┌──
(** A reload installs the newest CRL of ours that is stored. *)
Lemma index_zero chain o lead rest :
  chain = lead :: rest -> o ∈ chain -> indexOfCRL chain o <= 0 -> o = lead.
Proof.
  intros -> Ho. cbn [indexOfCRL]. case_bool_decide as E; [done|]. apply elem_of_cons in Ho as [->|Ho]; [done|].
  assert (0 <= indexOfCRL rest o) as H.
  { clear E. induction rest as [|c rest IH]; [by apply elem_of_nil in Ho|]. cbn [indexOfCRL].
    case_bool_decide; [lia|]. apply elem_of_cons in Ho as [->|Ho]; [done|].
    specialize (IH Ho). destruct (Z.ltb_spec (indexOfCRL rest o) 0); lia. }
  destruct (Z.ltb_spec (indexOfCRL rest o) 0); lia.
Qed.

Lemma read_own w b w1 o :
  lift GetCRL w = (Ok b, w1) -> own_stored w1 o ->
  exists chain, b = encodeCRLChain chain /\ o ∈ chain /\
    selectOwnCRL (ca w1) b = Ok (Some o, indexOfCRL chain o).
Proof.
  intros H. pose proof (mono_run quiet _ _ _ _ (quiet_lift _ GetCRL_same) H) as [_ (S & _)].
  apply lift_Ok in H as (s1 & Hg & ->). unfold GetCRL in Hg. apply backend_Ok in Hg as [Hg _].
  apply be_Get_Ok in Hg as [Hg _]; [|by apply on_rows_other].
  intros (chain & Hst & Ho). unfold stored_chain in Hst. rewrite S, Hg in Hst. injection Hst as ->.
  exists chain. split; [done|]. split; [by apply ownCRLIn_Some in Ho as (? & _)|].
  unfold selectOwnCRL. by rewrite decode_encode, Ho.
Qed.

(** What [SyncCRLCache] leaves in memory. *)
Lemma sync_run w r w' :
  SyncCRLCache w = (r, w') ->
  (quiet w w' /\ forall o, own_stored w o -> behind (ca w) o -> is_ok r = true ->
     cachedCRL (ca w') = Some o) \/
  exists b w1 o pos, quiet w w1 /\ lift GetCRL w = (Ok b, w1) /\
    selectOwnCRL (ca w1) b = Ok (Some o, pos) /\ w' = set_ca (installCachedCRLLocked o (ca w1)) w1.
Proof.
  intros H. unfold SyncCRLCache, get_ca in H.
  apply bind_run in H as [(e & H & ->)|(b & w1 & H1 & H)].
  { left. split; [|done]. eapply mono_run; [|exact H]. apply quiet_counting; mono_tac. }
  apply counting_Ok, wrapping_Ok in H1.
  pose proof (mono_run quiet _ _ _ _ (quiet_lift _ GetCRL_same) H1) as Q.
  apply bind_run in H as [(e & H & _)|(c & w2 & Hc & H)]; [done|]. apply gets_Ok in Hc as [-> ->].
  cbn [id] in H. destruct (selectOwnCRL (ca w1) b) as [[[ours|] pos]|e] eqn:Hs.
  2-3: left; split; [etrans; [exact Q|]; eapply mono_run; [|exact H]; mono_tac|];
    apply bind_run in H as [(? & _ & ->)|(? & ? & _ & H)]; [done|];
    injection H as <- _; done.
  destruct (cachedCRL (ca w1)) as [cached|] eqn:Hcached.
  2: right; exists b, w1, ours, pos; by injection H as _ <-.
  destruct (bool_decide (ours = cached)) eqn:E1; [|destruct (ownsCRL (ca w1) cached && _) eqn:E2].
  3: right; exists b, w1, ours, pos; by injection H as _ <-.
  all: injection H as <- <-; left; split; [done|]; intros o Ho Hb _.
  all: assert (ours = o) as -> by (apply (own_stored_quiet _ _ _ Q), (read_own _ _ _ _ H1) in Ho
    as (chain & _ & _ & Ho); congruence).
  - apply bool_decide_eq_true in E1. by subst.
  - apply andb_true_iff in E2 as [Eo En]. apply negb_true_iff in En.
    assert (grows_to cached o) as [[->|Hn] _]; [|done|congruence].
    destruct Q as [C _]. apply Hb; [unfold same_core, core in C; congruence|].
    by rewrite <- (same_ca_owns _ _ _ (same_core_ca _ _ C)).
Qed.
└──
* AIM OF THE EXERCISE *
Your task is to restate, word for word, the lines from the beginning of the records to the line with "assert (0 <= indexOfCRL rest o) as H.", inclusive.

* TASK RESULT *
(** A reload installs the newest CRL of ours that is stored. *)
Lemma index_zero chain o lead rest :
  chain = lead :: rest -> o ∈ chain -> indexOfCRL chain o <= 0 -> o = lead.
Proof.
  intros -> Ho. cbn [indexOfCRL]. case_bool_decide as E; [done|]. apply elem_of_cons in Ho as [->|Ho]; [done|].
  assert (0 <= indexOfCRL rest o) as H.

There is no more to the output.